**WHAT THIS TASK INVOLVES:** Return every line of the records that includes the string "uploaded".
EXERCISE INPUTS: Begin
Definition file_sized (f : FileDependency) : Prop :=
  item_total (updater f) = file_total_bytes f /\ size_finalized (updater f) = is_final_size_known f /\ 0 <= file_total_bytes f.

Record sizes_inv (bound : Z) (t : CompletionTracker) : Prop := {
  inv_sized : Forall file_sized (files t);
  inv_sum : total_bytes t = sum_of file_total_bytes (files t) /\ group_total_bytes (group_progress t) = sum_of file_total_bytes (files t);
  inv_bound : sum_of file_total_bytes (files t) <= bound;
}.

Lemma sizes_frame bound t t' :
  sizes_inv bound t -> Forall2 same_size (files t) (files t') -> total_bytes t' = total_bytes t ->
  group_total_bytes (group_progress t') = group_total_bytes (group_progress t) -> sizes_inv bound t'.
Proof.
  intros [Hf [Ht Hg] Hb] H2 Et Eg.
  assert (sum_of file_total_bytes (files t') = sum_of file_total_bytes (files t)) as Es.
  { clear - H2. induction H2 as [|f f' l l' Hs H2 IH]; [done|]. unfold sum_of in *. cbn. rewrite IH. f_equal. apply Hs. }
  split; rewrite ?Es, ?Et, ?Eg; [|done|done]. clear - Hf H2. induction H2 as [|f f' l l' Hs H2 IH]; [done|].
  apply Forall_cons in Hf as [H1 Hf]. constructor; [|by apply IH]. unfold file_sized, same_size in *. intuition congruence.
Qed.

Lemma sizes_nonneg bound t : sizes_inv bound t -> Forall (fun f => 0 <= file_total_bytes f) (files t).
Proof. intros []. eapply Forall_impl; [done|]. by intros f (_ & _ & ?). Qed.

Lemma new_file_sizes bound t id n :
  sizes_inv bound t -> op_ok (NewFile id n) -> bound + size_of (NewFile id n) < 2 ^ 64 -> sizes_inv (bound + size_of (NewFile id n)) (register_new_file t id n).1.
Proof.
  intros Hs Hok Hb. pose proof (sum_of_nonneg _ _ (sizes_nonneg _ _ Hs)) as [Hnn _]. destruct Hs as [Hf [Ht Hg] Hle].
  unfold register_new_file, update_item_size. destruct n as [n|]; cbn in *; [|].
  - unfold is_u64 in Hok. destruct (Z.ltb_spec 0 n); cbn; (split; cbn; [apply Forall_app; split; [done|]; repeat constructor; cbn; lia|rewrite sum_of_app, Ht|rewrite sum_of_app];
      change (sum_of file_total_bytes [_]) with (n + 0)); rewrite ?Hg, ?Z.sub_0_r, ?wrap64_small by (unfold is_u64; lia); lia.
  - split; cbn; [apply Forall_app; split; [done|]; repeat constructor; cbn; lia|rewrite sum_of_app, Ht|rewrite sum_of_app];
      change (sum_of file_total_bytes [_]) with (0 + 0); rewrite ?Hg, ?wrap64_small by (unfold is_u64; lia); lia.
Qed.

Lemma increment_sizes bound t i n t' :
  sizes_inv bound t -> is_u64 n -> bound + n < 2 ^ 64 -> increment_file_size t i n = Some t' -> sizes_inv (bound + n) t'.
Proof.
  intros Hs Hok Hb. pose proof (sum_of_nonneg _ _ (sizes_nonneg _ _ Hs)) as [Hnn Hle1]. pose proof Hs as [Hf [Ht Hg] Hle]. unfold is_u64 in Hok.
  unfold increment_file_size. destruct (files t !! i) as [f|] eqn:Hi; [|done]. cbn [mbind option_bind].
  destruct (is_final_size_known f) eqn:Ef; [intros [= <-]; split; [done|done|lia]|].
  destruct (proj1 (Forall_lookup _ _) Hf i f Hi) as (Eit & Efin & Hpos). specialize (Hle1 f (list_elem_of_lookup_2 _ _ _ Hi)).
  rewrite wrap64_small by (unfold is_u64; lia). unfold update_item_size. rewrite Efin, Ef, Eit.
  destruct (Z.ltb_spec (file_total_bytes f) (file_total_bytes f + n)) as [Hlt|Hge]; intros [= <-]; (split; cbn;
    [apply Forall_insert; [done|]; split_and!; cbn; [lia|done|lia]|rewrite (sum_of_insert _ _ _ _ _ Hi)..]); cbn;
    rewrite ?Ht, ?Hg, ?wrap64_small by (unfold is_u64; lia); lia.
Qed.

(** Every operation but the first two keeps the sizes. *)
Lemma perform_sizes owed bound t op t' :
  tracker_inv owed t -> sizes_inv bound t -> op_ok op -> bound + size_of op < 2 ^ 64 -> perform t op = Some t' -> sizes_inv (bound + size_of op) t'.
Proof.
  intros Hi Hs Hok Hb Hp. assert (forall t1 t2, kept t t1 -> files t2 = files t1 -> total_bytes t2 = total_bytes t1 ->
    group_total_bytes (group_progress t2) = group_total_bytes (group_progress t1) -> sizes_inv (bound + 0) t2) as Hk.
  { intros t1 t2 [Hf _ Ht [Hg _]] Ef Et Eg. rewrite Z.add_0_r. eapply sizes_frame; [exact Hs|by rewrite Ef|congruence..]. }
  destruct op as [id n|i n|deps|h size|h|h n check]; cbn [perform size_of] in *.
  - injection Hp as <-. by apply new_file_sizes.
  - by eapply increment_sizes.
  - unfold register_dependencies in Hp. destruct (register_dependencies_loop (t, 0) deps) as [[t1 p]|] eqn:E; [|done]. injection Hp as <-.
    destruct Hi as [Hv Hx]. destruct (register_dependencies_loop_inv deps owed t 0 t1 p Hv Hx E) as (_ & _ & Hk1). by apply (Hk t1).
  - injection Hp as <-. unfold register_new_xorb. destruct (xorbs t !! h) as [e|]; [destruct (_ =? 0)|]; by apply (Hk t).
  - destruct (is_completed (xorb_entry t h)) eqn:Ec.
    + unfold register_xorb_upload_completion in Hp. rewrite Ec in Hp. injection Hp as <-. by apply (Hk t).
    + destruct (completion_inv owed t h Hi Ec) as (t1 & t2 & p & E & -> & Hk1 & _ & _). rewrite E in Hp. injection Hp as <-. by apply (Hk t1).
  - destruct (negb check && is_completed (xorb_entry t h)) eqn:Ec.
    + unfold register_xorb_upload_progress in Hp. rewrite Ec in Hp. injection Hp as <-. by apply (Hk t).
    + destruct (upload_progress_inv owed t h n check Hi Ec) as (t1 & t2 & p & E & -> & Hk1 & _ & _). rewrite E in Hp. injection Hp as <-. by apply (Hk t1).
Qed.

(** ** Transfers *)

(** The bytes of a xorb that count as uploaded. *)
Definition uploaded (e : XorbDependency) : Z := if is_completed e then xorb_size e else xorb_completed_bytes e.

Record transfers_inv (t : CompletionTracker) : Prop := {
  inv_transfer : total_upload_bytes t = wrap64 (map_sum xorb_size (xorbs t)) /\ group_total_transfer_bytes (group_progress t) = total_upload_bytes t;
  inv_uploaded : total_upload_bytes_completed t = wrap64 (map_sum uploaded (xorbs t)) /\
    group_total_transfer_bytes_completed (group_progress t) = total_upload_bytes_completed t;
  inv_registered : forall h e, xorbs t !! h = Some e -> is_completed e = true -> xorb_size e <> 0;
}.

(** A xorb is completed after its size is registered, and partial progress that is not checked for
    order comes before its completion. *)
Definition allowed (t : CompletionTracker) (op : Operation) : Prop :=
  match op with
  | XorbCompletion h => xorb_size (xorb_entry t h) <> 0
  | XorbProgress h _ true => is_completed (xorb_entry t h) = false
  | _ => True
  end.

Lemma map_sum_entry f t h e : f XorbDependency_default = 0 -> map_sum f (<[h := e]> (xorbs t)) = map_sum f (xorbs t) - f (xorb_entry t h) + f e.
Proof.
  intros H0. unfold xorb_entry. destruct (xorbs t !! h) as [e0|] eqn:E.
  - rewrite map_sum_insert, (map_sum_delete f (xorbs t) h e0 E). lia.
  - rewrite map_sum_fresh by done. lia.
Qed.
EXERCISE INPUTS: End
**EXPECTED ANSWER:**
(** The bytes of a xorb that count as uploaded. *)
Definition uploaded (e : XorbDependency) : Z := if is_completed e then xorb_size e else xorb_completed_bytes e.
  inv_uploaded : total_upload_bytes_completed t = wrap64 (map_sum uploaded (xorbs t)) /\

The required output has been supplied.